Mechanical energy is a green and cheap renewable energy that is widely available in nature. It has many forms, including wind, tide, hydropower, and ocean wave. Triboelectric nanogenerator (TENG) is now becoming an emerging technology that converts mechanical energy into electrical energy and can efficiently collect irregular mechanical energy that widely exists in nature. TENG is characterized with high voltages, which can directly breakdown the gas and produce plasma. The high-energy electrons in plasma can interact with chemical molecules, forming highly reactive species or directly breaking chemical bonds. Therefore, plasma is endowed with an outstanding technical advantage in decomposing highly stable molecules, such as CO₂ and N₂. However, traditional plasma technology requires complex plasma generators and a sophisticated electrical control system. More importantly, it cannot be directly driven by renewable mechanical energy. Triboelectric plasma is directly driven by the widely distributed and effectively utilized renewable mechanical energy in nature, which is a low-cost, effective, and simple system for generating plasma over a wide range of conditions. Hence, it is highly desirable to decompose CO₂ molecules through triboelectric plasma by utilizing renewable mechanical energy.

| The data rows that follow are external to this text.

Lemma campaign_pre_vote_evolve n : node_inv n → evolve n (campaign_pre_vote n).1.
Proof.
  intros [Hcore Hb].
  set (n2 := set_votes {[id n := true]} (set_leader None (set_role PreCandidate n))).
  transitivity n2.
  - intros _. split; [split|].
    + destruct Hcore as [[? ? ? ?] ? ? ?]. split; [split|..]; simpl; done.
    + split; simpl; try done. by intros [?|?].
    + split; [done|]. split; [reflexivity|by apply sends_nothing].
  - change (campaign_pre_vote n) with
      ((reset_election_timer ;; n' <- gets (λ n, n) ;;
        if is_quorum (n_membership n') 1 then campaign
        else peers <- gets other_voters ;;
             for_each (λ peer, send peer
               (PreVoteRequest (term_next (h_term (n_hard n')))
                  (last_index (n_log n')) (last_term (n_log n')))) peers) n2).
    apply evolve_after_quiet; [apply quiet_reset_election_timer|].
    intros _ n3 _ Hq. apply evolve_intro. intros Hi3. apply evolve_gets.
    destruct (is_quorum (n_membership n3) 1).
    + by apply campaign_evolve.
    + apply keeps_quiet_evolve. keeps_step; [keeps_step|].
      apply quiet_request_votes; [done|]. unfold message_term, term_next. u64_lia.
Qed.

(** *** Votes *)

Lemma handle_vote_request_evolve from pre t i lt n :
  evolve n (handle_vote_request from pre t i lt n).1.
Proof.
  apply evolve_intro. intros [Hcore Hb]. unfold handle_vote_request. apply evolve_gets.
  cbv zeta. set (granted := if pre then _ else _).
  destruct (granted && negb pre) eqn:Eg.
  - destruct pre; [by rewrite andb_false_r in Eg|]. rewrite andb_true_r in Eg.
    unfold granted in Eg. apply andb_true_iff in Eg as [Ev _].
    assert (∀ b, h_voted_for (n_hard n) = Some b → from = b) as Hfree.
    { intros b Hvb. unfold can_vote, has_voted_for in Ev. rewrite Hvb in Ev. simpl in Ev.
      by apply bool_decide_eq_true in Ev as [=]. }
    set (h' := mkHard (h_term (n_hard n)) (Some from)).
    assert (hard_le (n_hard n) h') as Hh.
    { split; [done|]. intros _ _ b Hvb. simpl. by rewrite (Hfree b Hvb). }
    pose proof (save_hard_core (h_term (n_hard n)) (Some from) n Hcore
                  (calm_term _ (core_calm _ Hcore)) Hh) as Hs.
    unfold sbind at 1. unfold sbind at 1.
    destruct (node_save_hard_state _ _ n) as [n1 [[]|e]]; simpl in Hs;
      destruct Hs as (Hc1 & C & R & W & O & _ & Hr); [|by apply evolve_same_ballot].
    assert (evolve n n1) as Hev.
    { intros _. split; [split; [done|]|].
      - destruct Hb as [Ho Hvo He].
        split; unfold elected, id in *; rewrite ?C, ?R, ?W, ?Hr; simpl; try done.
        intros Hrole. f_equal. apply Hfree. by apply Ho.
      - split; [done|]. rewrite Hr. split; [done|by apply sends_nothing]. }
    etrans; [exact Hev|]. clear Hev.
    pose proof (quiet_reset_election_timer n1) as Hq.
    pose proof (core_calm _ Hc1) as Hcalm. destruct (Hq Hcalm) as [_ [_ _ Eh _ _ _]].
    destruct (reset_election_timer n1) as [n2 [[]|e2]]; simpl in *;
      [|by apply quiet_evolve].
    etrans; [apply quiet_evolve, Hq|]. apply quiet_evolve, quiet_send. intros Hc2.
    split; [apply Hc2|]. unfold granted. rewrite Ev. simpl.
    destruct (is_log_up_to_date _ _ _); [|done]. rewrite Eh, Hr. done.
  - apply keeps_quiet_evolve. keeps_step; [keeps_step|]. apply quiet_bind_here.
    intros n1 Hc1 n2. apply quiet_send. intros _.
    split; [destruct pre; apply Hc1|].
    destruct pre; [done|]. destruct granted; [done|]. done.
Qed.

Lemma granted_majority n :
  calm n → (∀ a, n_votes n !! a = Some true →
                 a ∈ voters V ∧ (a = id n ∨ G a (h_term (n_hard n)))) →
  is_quorum (n_membership n) (granted_votes (n_votes n)) = true → elected n.
Proof.
  intros Hc Hv Hq. exists (dom (filter (λ kv : PeerId * bool, kv.2 = true) (n_votes n))).
  assert (∀ a, a ∈ dom (filter (λ kv : PeerId * bool, kv.2 = true) (n_votes n)) →
               n_votes n !! a = Some true) as Hd.
  { intros a [b Hb]%elem_of_dom. apply map_lookup_filter_Some in Hb as [Hb Eb].
    simpl in Eb. by subst. }
  split.
  - split; [intros a Ha; by apply Hv, Hd|].
    rewrite size_dom. by rewrite <-(calm_membership _ Hc).
  - intros a Ha. by apply Hv, Hd.
Qed.

Lemma handle_vote_response_evolve from pre granted n :
  (pre = false → n_role n = Candidate → granted = true →
   from ∈ voters V ∧ G from (h_term (n_hard n))) →
  evolve n (handle_vote_response from pre granted n).1.
Proof.
  intros Hg. apply evolve_intro. intros [Hcore Hb]. unfold handle_vote_response.
  apply evolve_gets.
  destruct (bool_decide (n_role n = if pre then PreCandidate else Candidate)) eqn:Er;
    simpl negb; cbv iota; [|reflexivity].
  apply bool_decide_eq_true in Er.
  set (n1 := set_votes (<[from:=granted]> (n_votes n)) n).
  assert (n_role n = Candidate → ∀ a, n_votes n1 !! a = Some true →
          a ∈ voters V ∧ (a = id n ∨ G a (h_term (n_hard n)))) as Hvotes.
  { intros Hr a. simpl. rewrite lookup_insert. case_decide as Ea.
    - intros [= ->]. subst a. destruct pre; [congruence|].
      destruct (Hg eq_refl Hr eq_refl). auto.
    - by apply Hb. }
  assert (node_inv n1) as Hi1.
  { destruct Hcore as [[? ? ? ?] ? ? ?], Hb as [Ho Hvo He].
    split; [split; [split|..]|split]; simpl; done. }
  transitivity n1.
  { intros _. split; [done|]. split; [done|]. split; [reflexivity|by apply sends_nothing]. }
  apply (evolve_gets (λ n, n) _ n1). cbv zeta.
  destruct (is_quorum (n_membership n1) (granted_votes (n_votes n1))) eqn:Eq.
  - destruct pre; [by apply campaign_evolve|]. apply become_leader_evolve.
    + apply Hb. left. done.
    + apply granted_majority; [apply (core_calm _ (proj1 Hi1))| |done]. by apply Hvotes.
  - destruct (is_quorum (n_membership n1) (_ - _)%N).
    + transitivity (set_votes ∅ (set_role Follower n1)).
      * intros _. destruct Hcore as [[? ? ? ?] ? ? ?]. split; [split|].
        -- split; [split|..]; done.
        -- split; simpl; try done. by intros [?|?].
        -- split; [done|]. split; [reflexivity|by apply sends_nothing].
      * apply quiet_evolve. apply quiet_reset_election_timer.
    + reflexivity.
Qed.

(** *** Replication handlers *)

Lemma quiet_send_u64 to m :
  harmless m → is_u64 (message_term m) → keeps quiet (send to m : stM Node _ _).
Proof.
  intros Hm Hu n. apply quiet_send. intros _. split; [done|].
  by destruct m as [| | |? []| | | | |].
Qed.

Lemma quiet_append_entries_tail from i pt es c :
  no_config es →
  keeps quiet (boundary <- gets (λ n : Node, previous (first_index (n_log n))) ;;
    hard <- gets n_hard ;;
    if N.ltb i boundary then
      send from (AppendEntriesResponse (h_term hard) true boundary ZERO INITIAL)
    else
      last_idx <- gets (λ n, last_index (n_log n)) ;;
      if N.ltb last_idx i then
        send from (AppendEntriesResponse (h_term hard) false ZERO (next last_idx) INITIAL)
      else
        held <- read_log (λ l, term_at l i) ;;
        let held_term := default INITIAL held in
        if negb (N.eqb held_term pt) then
          conflict_index <- read_log (λ l, first_index_of_term l i held_term) ;;
          send from (AppendEntriesResponse (h_term hard) false ZERO conflict_index held_term)
        else
          merge_entries es ;;
          let last_new := index_saturating_add i (N.of_nat (length es)) in
          commit <- gets n_commit_index ;;
          (if N.ltb commit c then
             modify (set_commit_index (N.min c last_new)) ;;
             apply_committed
           else ret tt) ;;
          hard' <- gets n_hard ;;
          send from (AppendEntriesResponse (h_term hard') true last_new ZERO INITIAL)).
Proof.
  intros He. keeps_step; [keeps_step|]. apply quiet_bind_here. intros n Hc.
  pose proof (calm_term _ Hc) as Hu.
  keeps_step; [by apply quiet_send_u64|]. keeps_step; [keeps_step|].
  keeps_step; [by apply quiet_send_u64|]. keeps_step; [keeps_step|]. cbv zeta.
  keeps_step; [keeps_step; [keeps_step|by apply quiet_send_u64]|].
  keeps_step; [by apply quiet_merge_entries|]. keeps_step; [keeps_step|].
  keeps_step; [keeps_auto|]. apply quiet_bind_here. intros n' Hc'.
  apply quiet_send_u64; [done|apply Hc'].
Qed.

Lemma handle_append_entries_evolve from t i pt es c n :
  (h_term (n_hard n) <= t)%N → is_u64 t → no_config es →
  evolve n (handle_append_entries from t i pt es c n).1.
Proof.
  intros Hle Hu He. apply evolve_intro. intros Hi. unfold handle_append_entries.
  apply evolve_gets. apply evolve_bind.
  - destruct (is_campaigning (n_role n)); [by apply become_follower_evolve|reflexivity].
  - intros _ _. apply keeps_quiet_evolve. keeps_step; [keeps_step|].
    keeps_step; [keeps_step|]. by apply quiet_append_entries_tail.
Qed.

Lemma quiet_handle_append_response from t ok m ci ct :
  keeps quiet (handle_append_response from t ok m ci ct : stM Node _ _).
Proof. unfold handle_append_response. keeps_auto. Qed.

Lemma quiet_handle_install_snapshot_response from t i :
  keeps quiet (handle_install_snapshot_response from t i : stM Node _ _).
Proof. unfold handle_install_snapshot_response. keeps_auto. Qed.

Lemma quiet_set_membership : keeps (E:=RaftError) quiet (modify (set_membership (M:=M) V)).
Proof.
  intros n [Hm Hl Ht Hi]. simpl. split; [by split|]. split; try done.
  by apply sends_nothing.
Qed.

Lemma handle_install_snapshot_evolve from s n :
  s_membership (s_meta s) = V → evolve n (handle_install_snapshot from s n).1.
Proof.
  intros Hs. apply evolve_intro. intros Hi. unfold handle_install_snapshot.
  apply evolve_gets. apply evolve_bind.
  - destruct (is_campaigning (n_role n)); [|reflexivity].
    apply become_follower_evolve; [done|done|]. apply (calm_term _ (core_calm _ (proj1 Hi))).
  - intros _ _. apply keeps_quiet_evolve. rewrite Hs. pose proof quiet_set_membership.
    keeps_step; [keeps_step|]. keeps_step; [keeps_step|]. cbv zeta.
    apply quiet_bind_here. intros n1 Hc1.
    keeps_step; [apply quiet_send_u64; [done|apply Hc1]|].
    do 6 (keeps_step; [keeps_step|]). apply quiet_bind_here. intros n2 Hc2.
    apply quiet_send_u64; [done|apply Hc2].
Qed.

(** *** Inputs *)

Lemma tick_evolve : keeps evolve (tick : stM Node _ _).
Proof.
  intros n. apply evolve_intro. intros Hi. unfold tick.
  apply evolve_after_quiet; [quiet_fields|]. intros _ n1 _ _. apply evolve_gets.
  destruct (is_leader (n_role n1)).
  - unfold tick_leader. apply evolve_after_quiet; [quiet_fields|]. intros _ n2 _ _.
    apply evolve_gets. apply evolve_after_quiet; [keeps_auto|]. intros _ n3 _ _.
    apply evolve_after_quiet; [quiet_fields|]. intros _ n4 _ _. apply evolve_gets.
    destruct (_ && _); [|reflexivity]. apply evolve_intro. intros Hi4.
    apply become_follower_evolve; [done|done|].
    apply (calm_term _ (core_calm _ (proj1 Hi4))).
  - unfold tick_follower. apply evolve_after_quiet; [quiet_fields|]. intros _ n2 _ _.
    apply evolve_gets. destruct (N.ltb _ _); [reflexivity|].
    destruct (negb _); [apply quiet_evolve, quiet_set_elapsed|].
    apply evolve_intro. intros Hi2.
    destruct (c_pre_vote _); [by apply campaign_pre_vote_evolve|by apply campaign_evolve].
Qed.

(** What a delivered message has to satisfy. *)
Definition delivery_ok (e : Envelope) : Prop :=
  is_u64 (message_term (env_message e)) ∧ env_from e ∈ voters V ∧
  match env_message e with
  | VoteResponse t true => G (env_from e) t
  | AppendEntries _ _ _ es _ => no_config es
  | InstallSnapshot _ s => s_membership (s_meta s) = V
  | _ => True
  end.

(** The term of a message that is dispatched: never above the replica's
    own, except for the hypothetical term of a pre-vote; and a vote counts
    only in the term it was cast in. *)
Definition dispatchable (e : Envelope) (n : Node) : Prop :=
  match env_message e with
  | VoteResponse t _ => h_term (n_hard n) = t ∨ n_role n ≠ Candidate
  | AppendEntries t _ _ _ _ => h_term (n_hard n) = t
  | _ => True
  end.

Lemma dispatch_evolve e n :
  delivery_ok e → dispatchable e n → evolve n (dispatch e n).1.
Proof.
  intros (Hu & Hf & Hm) Hd. unfold dispatch, dispatchable in *.
  destruct (env_message e) as [t i lt|t g|t i lt|t g|t i pt es c|t ok m ci ct|t s|t i|t] eqn:Em.
  - apply handle_vote_request_evolve.
  - by apply handle_vote_response_evolve.
  - apply handle_vote_request_evolve.
  - apply handle_vote_response_evolve. intros _ Hr ->. split; [done|].
    destruct Hd as [-> |?]; done.
  - apply handle_append_entries_evolve; [by rewrite Hd|done|done].
  - apply quiet_evolve, quiet_handle_append_response.
  - by apply handle_install_snapshot_evolve.
  - apply quiet_evolve, quiet_handle_install_snapshot_response.
  - apply evolve_gets. destruct (contains _ _); [|reflexivity].
    apply evolve_intro. intros Hi. by apply campaign_evolve.
Qed.

Lemma handle_higher_term_evolve e n :
  node_inv n → delivery_ok e → (h_term (n_hard n) < message_term (env_message e))%N →
  evolve n (handle_higher_term e (message_term (env_message e)) n).1 ∧
  ((handle_higher_term e (message_term (env_message e)) n).2 = Ok tt →
   dispatchable e (handle_higher_term e (message_term (env_message e)) n).1).
Proof.
  intros Hi (Hu & _) Hlt. unfold handle_higher_term, dispatchable.
  pose proof (λ ld, become_follower_evolve _ ld n Hi (N.lt_le_incl _ _ Hlt) Hu) as Hbf.
  destruct (env_message e) as [t i lt|t g|t i lt|t g|t i pt es c|t ok m ci ct|t s|t i|t];
    simpl in *.
  1: by split; [reflexivity|].
  1: destruct g; [by split; [reflexivity|]|].
  all: split; [apply Hbf|intros E; apply Hbf in E as [Et Er]]; try done.
  right. by rewrite Er.
Qed.
(* ===== verification/WireFrame.v ===== *)
(** * The framed wire codec

    Models [src/crates/astrs-wire/src/codec.rs] (the payload codec's rules)
    and [src/crates/astrs-wire/src/frame/]: the flags byte ([flags.rs]), the
    message families ([kind.rs]), the size and integrity policy
    ([limits.rs]), the ten-byte header ([header.rs]) and whole frames
    ([mod.rs]).  A buffer is a list of bytes ([N] below 256); [oxicode], the
    external payload encoding, is a parameter.

    The theorems: what is encoded decodes to itself, also from the front of a
    longer stream; a decoded frame re-encodes to the bytes it came from;
    truncated, oversized and damaged input is rejected; a failed write leaves
    the output buffer as it was. *)

From Stdlib Require Import Lia.
From stdpp Require Import base tactics list strings numbers.
From S2P Require Import Prelude Crc32c.

Open Scope N_scope.

(** ** Little-endian bytes *)

(** [to_le_bytes] of a [k]-byte integer. *)
Fixpoint to_le_bytes (k : nat) (x : N) : list N :=
  match k with
  | O => []
  | S k => N.land x 0xFF :: to_le_bytes k (N.shiftr x 8)
  end.

(** [slice.get(from..to)] *)
Definition get_range (from to : nat) (l : list N) : option (list N) :=
  if bool_decide (from ≤ to ∧ to ≤ length l)%nat
  then Some (take (to - from) (drop from l)) else None.

(** ** [flags.rs] *)

Inductive Compression : Set := NoCompression | Lz4 | Zstd.

#[global] Instance compression_eq_dec : EqDecision Compression.
Proof. solve_decision. Defined.

Definition is_enabled (c : Compression) : bool :=
  match c with NoCompression => false | _ => true end.

(** [FrameFlags]: a byte. *)
Definition FrameFlags : Set := N.
Definition EMPTY : FrameFlags := 0.
Definition CRC : FrameFlags := 1.
Definition LZ4 : FrameFlags := 2.
Definition ZSTD : FrameFlags := 4.
Definition KNOWN_MASK : N := 7.
Definition COMPRESSION_MASK : N := 6.

(** Complement of a byte. *)
Definition not8 (x : N) : N := N.lxor x 0xFF.

Inductive FrameKind : Set :=
  | Control | ControlReply | CoordinatorEvent | DaemonEvent | NodeRequest
  | NodeEvent | PeerEvent | Data | Log | Telemetry.

#[global] Instance kind_eq_dec : EqDecision FrameKind.
Proof. solve_decision. Defined.

(** [WireError], less the variants of parts outside the frame codec. *)
Inductive WireError : Set :=
  | BadMagic (expected found : list N)
  | UnsupportedFrameVersion (found supported : N)
  | UnknownKind (found : N)
  | ReservedFlags (bits reserved : N)
  | ConflictingCompression
  | CompressedPayload (compression : Compression)
  | MissingCrc
  | FrameTooLarge (len max : N)
  | Truncated (expected found : nat)
  | CrcMismatch (expected computed : N)
  | TrailingBytes (consumed trailing : nat)
  | SizeHintMismatch (hint written : nat)
  | KindMismatch (expected found : FrameKind)
  | Codec (reason : string).

Abbreviation WireResult := (result WireError).
(* ===== verification/RaftWal.v ===== *)
(** * [WalLog]: the file-backed log store

    Models [src/crates/astrs-raft/src/log/wal.rs]: record framing, the
    write-ahead log's operations, snapshot sidecar and regeneration, and
    recovery on open.

    The file system is the part of it the code touches: the bytes of the log
    file and of the sidecar, and an oracle that says which upcoming system
    call fails and how many bytes a failing write got out.  Temporary files
    are only ever renamed into place, so they appear as the rename's effect.
    What the page cache loses in a machine crash is not modelled: a completed
    write stays.

    The theorems: [WalLog] does to its mirror what [LogStore] asks whatever
    fails, so the consensus theorems hold over it; a log reopened after
    successful operations is the log that was closed; a write cut short is
    repaired without losing anything; whatever system call fails, what calls
    have acknowledged is on disk, and the first call that fails leaves the log
    from before it, or with part of its work done; and a record over the
    reader's bound makes the log unreadable. *)

From Stdlib Require Import Lia.
From stdpp Require Import base tactics list gmap strings numbers.
From S2P Require Import Prelude RaftTypes RaftMembership RaftLog Crc32c WireFrame.

Open Scope N_scope.

(** ** Constants *)

(** "ASTRSWAL" *)
Definition FILE_MAGIC : list N := [65; 83; 84; 82; 83; 87; 65; 76].
Definition FORMAT_VERSION : N := 1.
Definition PROLOGUE_LEN : nat := 10.
Definition RECORD_OVERHEAD : nat := 12.
Definition MAX_RECORD_BODY : N := 64 * 1024 * 1024.

(** "AWe1", "AWh1", "AWt1", "AWs1" *)
Definition TAG_ENTRY : N := from_le_bytes [65; 87; 101; 49].
Definition TAG_HARD_STATE : N := from_le_bytes [65; 87; 104; 49].
Definition TAG_TRUNCATE : N := from_le_bytes [65; 87; 116; 49].
Definition TAG_SNAPSHOT : N := from_le_bytes [65; 87; 115; 49].

(** ** [FsyncPolicy] and [RecoveryOutcome] *)

Inductive FsyncPolicy : Set :=
  | Always
  | EveryN (n : N)
  | Never.

Definition is_crash_safe (p : FsyncPolicy) : bool :=
  match p with Always => true | _ => false end.

Definition should_sync (p : FsyncPolicy) (writes : N) : bool :=
  match p with
  | Always => true
  | EveryN n => if N.leb n 1 then true else N.leb n writes
  | Never => false
  end.

Inductive RecoveryOutcome : Set :=
  | Intact
  | TornTail
  | CorruptTail.

Definition was_repaired (o : RecoveryOutcome) : bool :=
  match o with Intact => false | _ => true end.

(** ** The files and the calls on them *)

Record Io := mkIo {
  io_wal : option (list N);
  io_sidecar : option (list N);
  io_faults : list (option nat)
}.

(** The next system call's fate: [None] succeeds, [Some k] fails, a write
    after [k] bytes. Past the end of the oracle everything succeeds. *)
Definition next_fault (io : Io) : option nat * Io :=
  match io_faults io with
  | [] => (None, io)
  | f :: fs => (f, mkIo (io_wal io) (io_sidecar io) fs)
  end.

Abbreviation IoM := (stM Io RaftError).

(** A system call with no effect on the two files. *)
Definition sys (what : string) : IoM unit := λ io,
  let '(f, io) := next_fault io in
  (io, match f with None => Ok tt | Some _ => Err (RaftTypes.Io what) end).

(** A system call with an effect when it succeeds. *)
Definition sys_effect (what : string) (effect : Io → Io) : IoM unit :=
  sys what ;; modify effect.

Definition set_wal (file : option (list N)) (io : Io) : Io :=
  mkIo file (io_sidecar io) (io_faults io).
Definition set_sidecar (file : option (list N)) (io : Io) : Io :=
  mkIo (io_wal io) file (io_faults io).

(** [write_all] on the append handle. *)
Definition sys_append (what : string) (bytes : list N) : IoM unit := λ io,
  let '(f, io) := next_fault io in
  let write l := set_wal (Some (default [] (io_wal io) ++ l)) io in
  match f with
  | None => (write bytes, Ok tt)
  | Some k => (write (take k bytes), Err (RaftTypes.Io what))
  end.

(** ** The store *)

Record WalLog := mkWal {
  w_io : Io;
  (** Whether the append handle is the file at the log's path: a rename
      leaves the old handle on the old file until the reopen. *)
  w_attached : bool;
  w_mirror : MemoryLog;
  w_policy : FsyncPolicy;
  w_unsynced : N;
  w_recovered_bytes : N;
  w_outcome : RecoveryOutcome
}.

Abbreviation WM := (stM WalLog RaftError).

Definition set_io (io : Io) (w : WalLog) : WalLog :=
  mkWal io (w_attached w) (w_mirror w) (w_policy w) (w_unsynced w) (w_recovered_bytes w) (w_outcome w).
Definition set_attached (a : bool) (w : WalLog) : WalLog :=
  mkWal (w_io w) a (w_mirror w) (w_policy w) (w_unsynced w) (w_recovered_bytes w) (w_outcome w).
Definition set_mirror (m : MemoryLog) (w : WalLog) : WalLog :=
  mkWal (w_io w) (w_attached w) m (w_policy w) (w_unsynced w) (w_recovered_bytes w) (w_outcome w).
Definition set_unsynced (n : N) (w : WalLog) : WalLog :=
  mkWal (w_io w) (w_attached w) (w_mirror w) (w_policy w) n (w_recovered_bytes w) (w_outcome w).
Definition set_recovered (n : N) (w : WalLog) : WalLog :=
  mkWal (w_io w) (w_attached w) (w_mirror w) (w_policy w) (w_unsynced w) n (w_outcome w).

(** A system call made by the store. *)
Definition io {A} (m : IoM A) : WM A := λ w,
  let '(io', r) := m (w_io w) in (set_io io' w, r).

(** A call on the mirror. *)
Definition on_mirror (f : MemoryLog → MemoryLog * Res unit) : WM unit := λ w,
  let '(m', r) := f (w_mirror w) in (set_mirror m' w, r).

(** The payload encodings the log uses, of the external codec. *)
Class WalCodec := {
  wc_entry :: Oxicode LogEntry;
  wc_hard :: Oxicode HardState;
  wc_index :: Oxicode LogIndex;
  wc_meta :: Oxicode SnapshotMeta;
  wc_snapshot :: Oxicode Snapshot
}.

Section wal.
Context (cpu : Cpu) `{WalCodec}.

(** [?] on a wire error. *)
Definition wire {A} (r : WireResult A) : Res A :=
  map_err (λ _, RaftTypes.Codec "payload") r.

(** *** Framing *)

Definition record_crc (tag : N) (body : list N) : N :=
  let hasher := crc_update cpu crc_new (to_le_bytes 4 tag) in
  let hasher := crc_update cpu hasher (to_le_bytes 4 (N.of_nat (length body))) in
  crc_finalize (crc_update cpu hasher body).

(** The bytes of a record. *)
Definition record_bytes (tag : N) (body : list N) : list N :=
  to_le_bytes 4 tag ++ to_le_bytes 4 (N.of_nat (length body)) ++ body
    ++ to_le_bytes 4 (record_crc tag body).

(** [u32::try_from(body.len())?], then the bytes. *)
Definition framed (tag : N) (body : list N) : Res (list N) :=
  if N.ltb u32_max (N.of_nat (length body))
  then Err (Corrupt 0 "a record body larger than 4 GiB cannot be framed")
  else Ok (record_bytes tag body).

Definition append_framed (out : list N) (tag : N) (body : list N) : Res (list N) :=
  let? bytes := framed tag body in Ok (out ++ bytes).

Inductive RecordRead :=
  | Complete (tag : N) (body : list N) (total_len : nat)
  | Incomplete
  | CorruptRecord.

Definition read_record (bytes : list N) (offset : N) : Res RecordRead :=
  match get_range 0 8 bytes with
  | None => Ok Incomplete
  | Some header =>
      let tag := from_le_bytes (take 4 header) in
      let declared := from_le_bytes (drop 4 header) in
      if N.ltb MAX_RECORD_BODY declared
      then Err (Corrupt offset "a record declares a body larger than this build will read")
      else
        let body_len := N.to_nat declared in
        match get_range 8 (8 + body_len) bytes with
        | None => Ok Incomplete
        | Some body =>
            match get_range (8 + body_len) (8 + body_len + 4) bytes with
            | None => Ok Incomplete
            | Some crc_bytes =>
                if negb (N.eqb (from_le_bytes crc_bytes) (record_crc tag body))
                then Ok CorruptRecord
                else Ok (Complete tag body (8 + body_len + 4))
            end
        end
  end.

Mechanical energy directly drives CO₂ decomposition to CO via triboelectric plasma.

This study designed triboelectric plasma with a needle-plate discharge configuration to realize CO₂ decomposition into CO with near 100% selectivity under room temperature and normal pressure conditions. Electron paramagnetic resonance (EPR) showed that highly reactive CO₂− anions were produced during the decomposition process. The decomposition barrier of CO₂− anions was calculated as 3.7 eV lower than that of neutral CO₂ molecules, which can effectively improve the activity and energy efficiency of CO₂ decomposition. The average energy of electrons in the triboelectric plasma could be reduced by regulating the needle-plate distance and corona discharge polarity, which was advantageous to the generation of highly reactive CO₂− anions. The needle-plate distance (d) was 1.5 mm; thus, the CO₂ decomposition to CO rate in negative corona was 2.2 μmol h−1, and an energy efficiency from eletric energy to chemical energy was 5.2%. Finally, the triboelectric plasma driven by 4.7 m s−1 wind was demonstrated to dramatically decompose CO₂. This work provides a novel, sustainable, and environment-friendly strategy for converting CO₂ into high value-added chemicals by utilizing mechanical energy.

Ph.D. student Sumin Li and Dr. Bao Zhang are the co-first authors of the paper, and Prof. Gang Cheng and Prof. Zuliang Du are the co-corresponding authors of this paper. This work was supported by funding from the National Natural Science Foundation of China, the Science and Technology Department of Henan Province, China Postdoctoral Science Foundation, and Henan University.